Der stürzt auf das Gebirge,
Und die entfernten Berge
Erscheinen blau, die nahen
In anmuthsvollem Grüne.
Der stürzet auf die Ebne,
Und der einfärb'ge Schnee wird
Zu tausendfarbnen Blumen;
In üppigem Gewande
Erscheinen Wald und Büsche.
Horcht! ... Eine graue Wolke,
An Form dem Meerschiff' ähnlich,
Durchschneidet raschen Laufes
Der Lüfte blaue Wellen;
Harmonisches Geflöte
Enttönet ihrem Schweben,
Je näher, desto voller,
Anmuthiger, erhabner!
Ist's eine Zauberwolke,
Der eine Fee in heitrer,
Scherzhafter Laune Leben
Und Stimme mitgetheilet ...
O anmuthsvoller Irrthum!
Es sind die Sängerinnen,
Des Lenzes Zauberkehlen,
Ein Heer von Nachtigallen!
Den Schaaren der Erobrer
Nicht ungleich, nehmen schnell sie
Besitz von Hain und Walde,
Und lassen sich da nieder,
Um alles rings mit Leben
Und Wohllaut zu erfüllen!
 
 
 

Anmerkung des Herausgebers K. F. von Großheinrich:
 
1.) Was wir früher von ihrer Gewohnheit sagten, die gewählten Gegenstände mit großen, scharfen und ihnen völlig eigenthümlichen Zügen darzustellen, bewährt sich, so dünkt es uns, noch anschaulicher in dieser Gruppe der Jahrszeiten.
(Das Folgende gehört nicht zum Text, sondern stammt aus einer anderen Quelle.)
Lemma brings_refl w : brings w w.
Proof. split; auto. Qed.
Lemma brings_trans w1 w2 w3 : brings w1 w2 → brings w2 w3 → brings w1 w3.
Proof.
  intros [A1 B1] [A2 B2]. split.
  - intros id o [?|?]%A2; [by apply A1|by right].
  - intros id i [?|?]%B2; [by apply B1|by right].
Qed.
Lemma brings_frame w w1 w2 : wd_outcomes w2 = wd_outcomes w1 → wd_pending w2 = wd_pending w1 → brings w w1 → brings w w2.
Proof. intros E1 E2 [A B]. split; [by rewrite E1|]. unfold get. by rewrite E2. Qed.

Lemma brings_settle w w1 id o : Q id o → brings w w1 → brings w (settle id o w1).
Proof.
  intros H [A B]. unfold settle. destruct (wd_outcomes w1 !! id) eqn:E; [by split|]. split; [|exact B]. cbn.
  intros x o' [[<- <-]|[_ ?]]%lookup_insert_Some; [by right|by apply A].
Qed.
Lemma brings_register w w1 id i : R id i → brings w w1 → brings w (register id i w1).
Proof.
  intros H [A B]. split; [exact A|]. intros x j. unfold get, register. cbn. rewrite jget_jset. case_decide as Hx; [subst x; intros [= <-]; by right|]. apply B.
Qed.
Lemma brings_resolve w w1 id st : brings w w1 → brings w (resolve id st w1).2.
Proof.
  intros H. unfold resolve. destruct (jget id (wd_pending w1)) as [i|] eqn:E; [|done]. cbn. unfold emitResolved.
  assert (H1 : brings w (set_pending (jdel id (wd_pending w1)) w1)).
  { destruct H as [A B]. split; [exact A|]. intros x j. unfold get. cbn. rewrite jget_jdel. case_decide; [done|apply B]. }
  destruct (in_conversationId i), (in_timer i), (in_detachAbort i); by eapply brings_frame; [..|exact H1].
Qed.
Lemma brings_resolve_eq w w1 id st i w2 : resolve id st w1 = (i, w2) → brings w w1 → brings w w2.
Proof. intros E H. pose proof (brings_resolve w w1 id st H) as H2. by rewrite E in H2. Qed.
Lemma brings_finish w w1 id st o : Q id o → brings w w1 → brings w (finish id st o w1).
Proof.
  intros HQ H. unfold finish. destruct (bool_decide _); [done|]. apply brings_settle; [done|]. apply brings_resolve. by eapply brings_frame; [..|exact H].
Qed.
Lemma brings_rpc_settle w w1 id o : Q id o → brings w w1 → brings w (rpc_settle id o w1).
Proof. intros HQ H. unfold rpc_settle. destruct (wd_owners w1 !! id) as [[]|]; by first [apply brings_finish|apply brings_settle]. Qed.
Lemma brings_rpcResolve w w1 id i o : (i ≠ None → Q id o) → brings w w1 → brings w (rpcResolve id i o w1).
Proof. intros HQ H. unfold rpcResolve. destruct i as [i|]; [|done]. destruct (in_rpcResolve i); [|done]. apply brings_rpc_settle; [by apply HQ|done]. Qed.
Lemma brings_rpcReject w w1 id i o : Q id o → brings w w1 → brings w (rpcReject id i o w1).
Proof. intros HQ H. unfold rpcReject. destruct i as [i|]; [|done]. destruct (in_rpcReject i); [|done]. by apply brings_rpc_settle. Qed.
Lemma brings_foldl {A} (g : World → A → World) l w w1 : (∀ w1 a, brings w w1 → brings w (g w1 a)) → brings w w1 → brings w (foldl g w1 l).
Proof. intros Hg. revert w1. induction l as [|a l IH]; intros w1 H; [done|]. cbn. by apply IH, Hg. Qed.

(** What changes neither promises nor entries. *)
Lemma brings_tell w w1 e : brings w w1 → brings w (tell e w1).
Proof. by apply brings_frame. Qed.
Lemma brings_emit w w1 n id st src t : brings w w1 → brings w (emit_state n id st src t w1).
Proof. apply brings_frame; unfold emit_state; destruct (_ !! _) as [cv|]; try done; by destruct (cv_sender cv). Qed.
Lemma brings_unlisten w w1 id : brings w w1 → brings w (unlisten id w1).
Proof. by apply brings_frame. Qed.
Lemma brings_listen w w1 signal id : brings w w1 → brings w (listen signal id w1).
Proof. by apply brings_frame; destruct signal. Qed.
Lemma brings_clearTimer w w1 id : brings w w1 → brings w (clearTimer id w1).
Proof. by apply brings_frame. Qed.
Lemma brings_setTimer w w1 id : brings w w1 → brings w (setTimer id w1).
Proof. by apply brings_frame. Qed.
Lemma brings_alter w w1 n f : brings w w1 → brings w (alter_object n f w1).
Proof. by apply brings_frame. Qed.
Lemma brings_alter_cu w w1 n f : brings w w1 → brings w (alter_cu n f w1).
Proof. by apply brings_frame. Qed.
Lemma brings_cu_disown w w1 n id : brings w w1 → brings w (cu_disown n id w1).
Proof. by apply brings_frame. Qed.
Lemma brings_disown_confirmation w w1 n id : brings w w1 → brings w (disown_confirmation n id w1).
Proof. by apply brings_frame. Qed.
Lemma brings_disown_secret w w1 n id : brings w w1 → brings w (disown_secret n id w1).
Proof. by apply brings_frame. Qed.
Lemma brings_bash_forget w w1 id : brings w w1 → brings w (bash_forget id w1).
Proof. by apply brings_frame. Qed.
Lemma brings_set_bash w w1 x : brings w w1 → brings w (set_bash x w1).
Proof. by apply brings_frame. Qed.
Lemma brings_mark_aborted w w1 s : brings w w1 → brings w (mark_aborted s w1).
Proof. by apply brings_frame. Qed.
Lemma brings_set_grants w w1 x : brings w w1 → brings w (set_grants x w1).
Proof. by apply brings_frame. Qed.
Lemma brings_set_objects w w1 x : brings w w1 → brings w (set_objects x w1).
Proof. by apply brings_frame. Qed.
Lemma brings_set_registry w w1 x : brings w w1 → brings w (set_registry x w1).
Proof. by apply brings_frame. Qed.
Lemma brings_set_hub w w1 x : brings w w1 → brings w (set_hub x w1).
Proof. by apply brings_frame. Qed.
End brings.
Wir finden uns, der, durch genaue Beobachtung des jedesmaligen Verfahrens der Verfasserin, von uns erlangten Kenntniß aller ihrer Eigenheiten zufolge, hier genöthigt, noch eine andere Bemerkung zu machen. Anders wurde sie jede der vier Jahrszeiten bearbeitet haben, wenn sie nicht bestimmt gewesen wären, sich dem Leser in einer Gruppe darzustellen, sondern zerstreut in ihren Gedichten zu erscheinen. Im letztern Falle würde sie uns jede derselben, aller Wahrscheinlichkeit nach, in erschöpfenden Zügen gezeigt haben, d. i. sie würde die charakteristischen Eigenheiten einer jeden Jahrszeit auf eine Art gezeichnet haben, daß es dem Leser schwer geworden wäre, sowohl etwas hinzuzufügen als davon wegzunehmen, und wohlverstanden, dieses mit dem geringsten Wortaufwande zu erreichen gestrebt haben.
 
2) Hier werden wir eine neue Seite ihres dichterischen Talentes gewahr: ihre Neigung durch Kontraste zu zeichnen. Um das, was sie uns über den Frühling zu sagen hat, stärker hervortreten in lassen, schickt sie, in vier Strichen, eine Beschreibung des Winters voran. Die Folge wird uns zeigen, wie viele Vortheile sie aus diesem einzigen Elemente zu ziehen wußte. Wir sagen Element weil wir sicher zu sein glauben, daß ihre Neigung zu Kontrasten ein Grundzug ihrer poetischen Natur war.
 
3) Uns gefällt die Personificirung der ankommenden Nachtigallen ungemein wohl.